§ **WHAT TO DO**: Once you reach the line that contains "split; [| reflexivity].", retype it and every line after it exactly, ending with the last line of the entries.

--- TASK MATERIAL Enclosed Below ---

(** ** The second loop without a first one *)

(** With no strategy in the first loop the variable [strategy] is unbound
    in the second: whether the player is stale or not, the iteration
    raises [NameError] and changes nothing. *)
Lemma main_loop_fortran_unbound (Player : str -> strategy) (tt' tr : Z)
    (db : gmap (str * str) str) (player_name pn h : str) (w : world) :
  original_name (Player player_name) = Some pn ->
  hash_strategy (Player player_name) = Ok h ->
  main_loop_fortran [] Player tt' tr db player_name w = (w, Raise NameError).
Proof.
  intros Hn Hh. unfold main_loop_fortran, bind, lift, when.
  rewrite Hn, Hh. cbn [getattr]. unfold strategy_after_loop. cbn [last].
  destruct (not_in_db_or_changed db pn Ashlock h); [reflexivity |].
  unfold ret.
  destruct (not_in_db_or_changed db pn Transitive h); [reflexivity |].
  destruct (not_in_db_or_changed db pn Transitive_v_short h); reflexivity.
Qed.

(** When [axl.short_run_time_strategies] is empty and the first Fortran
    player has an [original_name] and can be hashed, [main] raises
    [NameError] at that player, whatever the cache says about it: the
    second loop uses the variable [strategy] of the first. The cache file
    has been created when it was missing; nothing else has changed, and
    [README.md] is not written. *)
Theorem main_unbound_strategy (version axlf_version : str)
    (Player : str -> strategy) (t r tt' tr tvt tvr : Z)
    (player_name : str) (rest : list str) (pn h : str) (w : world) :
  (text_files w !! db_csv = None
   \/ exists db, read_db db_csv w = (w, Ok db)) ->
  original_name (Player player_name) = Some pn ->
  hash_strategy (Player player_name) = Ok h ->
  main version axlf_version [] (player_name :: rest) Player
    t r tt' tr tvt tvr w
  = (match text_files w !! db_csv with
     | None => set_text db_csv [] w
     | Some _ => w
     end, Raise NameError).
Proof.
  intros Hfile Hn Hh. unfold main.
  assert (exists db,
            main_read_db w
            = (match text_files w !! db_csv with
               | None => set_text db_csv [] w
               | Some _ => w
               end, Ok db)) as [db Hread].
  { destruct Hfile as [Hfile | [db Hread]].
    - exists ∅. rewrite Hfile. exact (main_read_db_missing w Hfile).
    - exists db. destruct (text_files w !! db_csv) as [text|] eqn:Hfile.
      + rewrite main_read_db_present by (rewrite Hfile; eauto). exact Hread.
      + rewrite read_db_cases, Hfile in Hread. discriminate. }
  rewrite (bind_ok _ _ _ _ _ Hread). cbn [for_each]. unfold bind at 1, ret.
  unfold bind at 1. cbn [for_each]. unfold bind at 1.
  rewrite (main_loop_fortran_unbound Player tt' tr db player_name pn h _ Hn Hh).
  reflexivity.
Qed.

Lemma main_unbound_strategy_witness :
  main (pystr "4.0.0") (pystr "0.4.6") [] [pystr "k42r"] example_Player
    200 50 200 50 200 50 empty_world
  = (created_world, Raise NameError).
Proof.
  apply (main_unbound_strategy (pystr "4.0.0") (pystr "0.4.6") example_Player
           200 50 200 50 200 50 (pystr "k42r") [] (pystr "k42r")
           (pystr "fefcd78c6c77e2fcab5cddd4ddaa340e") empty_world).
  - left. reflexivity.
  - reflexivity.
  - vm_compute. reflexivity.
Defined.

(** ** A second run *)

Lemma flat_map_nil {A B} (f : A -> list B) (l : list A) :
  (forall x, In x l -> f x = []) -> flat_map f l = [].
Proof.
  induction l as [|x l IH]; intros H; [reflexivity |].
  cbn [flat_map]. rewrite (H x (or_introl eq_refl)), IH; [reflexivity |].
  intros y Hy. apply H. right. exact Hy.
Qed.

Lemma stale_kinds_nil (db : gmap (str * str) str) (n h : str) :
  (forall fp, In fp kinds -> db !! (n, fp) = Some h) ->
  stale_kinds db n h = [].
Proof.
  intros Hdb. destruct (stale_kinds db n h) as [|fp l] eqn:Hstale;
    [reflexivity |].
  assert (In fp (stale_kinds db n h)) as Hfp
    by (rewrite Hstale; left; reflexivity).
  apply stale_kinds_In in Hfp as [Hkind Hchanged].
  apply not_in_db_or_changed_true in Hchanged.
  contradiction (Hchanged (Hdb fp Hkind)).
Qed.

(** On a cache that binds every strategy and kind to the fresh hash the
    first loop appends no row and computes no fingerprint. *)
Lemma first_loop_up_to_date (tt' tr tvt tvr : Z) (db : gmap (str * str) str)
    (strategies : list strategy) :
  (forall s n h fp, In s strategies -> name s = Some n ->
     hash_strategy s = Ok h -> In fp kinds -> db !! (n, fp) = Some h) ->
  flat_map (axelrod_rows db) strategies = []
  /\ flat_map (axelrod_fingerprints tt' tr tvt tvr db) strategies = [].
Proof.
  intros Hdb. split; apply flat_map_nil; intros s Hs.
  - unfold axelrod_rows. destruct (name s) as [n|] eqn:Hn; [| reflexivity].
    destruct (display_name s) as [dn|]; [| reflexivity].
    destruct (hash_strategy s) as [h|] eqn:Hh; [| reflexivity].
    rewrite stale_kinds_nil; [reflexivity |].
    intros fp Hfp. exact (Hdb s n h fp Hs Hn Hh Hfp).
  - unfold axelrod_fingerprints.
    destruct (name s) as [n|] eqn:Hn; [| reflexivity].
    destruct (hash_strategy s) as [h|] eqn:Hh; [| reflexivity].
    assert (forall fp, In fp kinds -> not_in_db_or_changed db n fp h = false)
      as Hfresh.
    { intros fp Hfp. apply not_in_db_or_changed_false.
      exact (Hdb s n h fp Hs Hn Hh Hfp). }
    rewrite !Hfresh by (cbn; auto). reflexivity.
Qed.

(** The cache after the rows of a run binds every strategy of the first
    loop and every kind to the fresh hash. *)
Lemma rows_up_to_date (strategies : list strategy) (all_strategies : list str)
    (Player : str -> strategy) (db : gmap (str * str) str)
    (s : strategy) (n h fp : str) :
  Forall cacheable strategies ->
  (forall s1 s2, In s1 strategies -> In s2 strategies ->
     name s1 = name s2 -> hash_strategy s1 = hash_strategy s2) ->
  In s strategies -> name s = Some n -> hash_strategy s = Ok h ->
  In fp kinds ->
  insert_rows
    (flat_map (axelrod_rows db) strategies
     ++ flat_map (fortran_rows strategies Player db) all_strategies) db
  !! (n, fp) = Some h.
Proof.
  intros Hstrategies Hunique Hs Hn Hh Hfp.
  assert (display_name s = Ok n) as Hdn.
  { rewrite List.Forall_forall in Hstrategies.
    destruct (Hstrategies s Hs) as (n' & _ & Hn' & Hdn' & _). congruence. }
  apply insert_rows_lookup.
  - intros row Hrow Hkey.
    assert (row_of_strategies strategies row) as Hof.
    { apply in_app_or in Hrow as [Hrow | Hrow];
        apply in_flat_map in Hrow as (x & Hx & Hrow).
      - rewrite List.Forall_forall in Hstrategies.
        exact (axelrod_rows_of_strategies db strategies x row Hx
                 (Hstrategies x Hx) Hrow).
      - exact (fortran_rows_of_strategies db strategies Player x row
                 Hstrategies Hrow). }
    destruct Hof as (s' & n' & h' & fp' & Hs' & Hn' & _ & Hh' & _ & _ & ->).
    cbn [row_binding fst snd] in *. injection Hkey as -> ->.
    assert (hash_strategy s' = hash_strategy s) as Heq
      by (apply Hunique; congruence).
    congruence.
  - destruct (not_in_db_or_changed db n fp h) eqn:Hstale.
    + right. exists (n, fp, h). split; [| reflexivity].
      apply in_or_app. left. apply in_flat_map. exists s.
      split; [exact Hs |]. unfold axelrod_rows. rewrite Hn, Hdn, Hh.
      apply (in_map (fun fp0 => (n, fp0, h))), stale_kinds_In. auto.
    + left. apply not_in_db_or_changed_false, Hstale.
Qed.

--- End of Enclosed TASK MATERIAL ---

§ **RESPONSE**:
    + right. exists (n, fp, h). split; [| reflexivity].
      apply in_or_app. left. apply in_flat_map. exists s.
      split; [exact Hs |]. unfold axelrod_rows. rewrite Hn, Hdn, Hh.
      apply (in_map (fun fp0 => (n, fp0, h))), stale_kinds_In. auto.
    + left. apply not_in_db_or_changed_false, Hstale.
Qed.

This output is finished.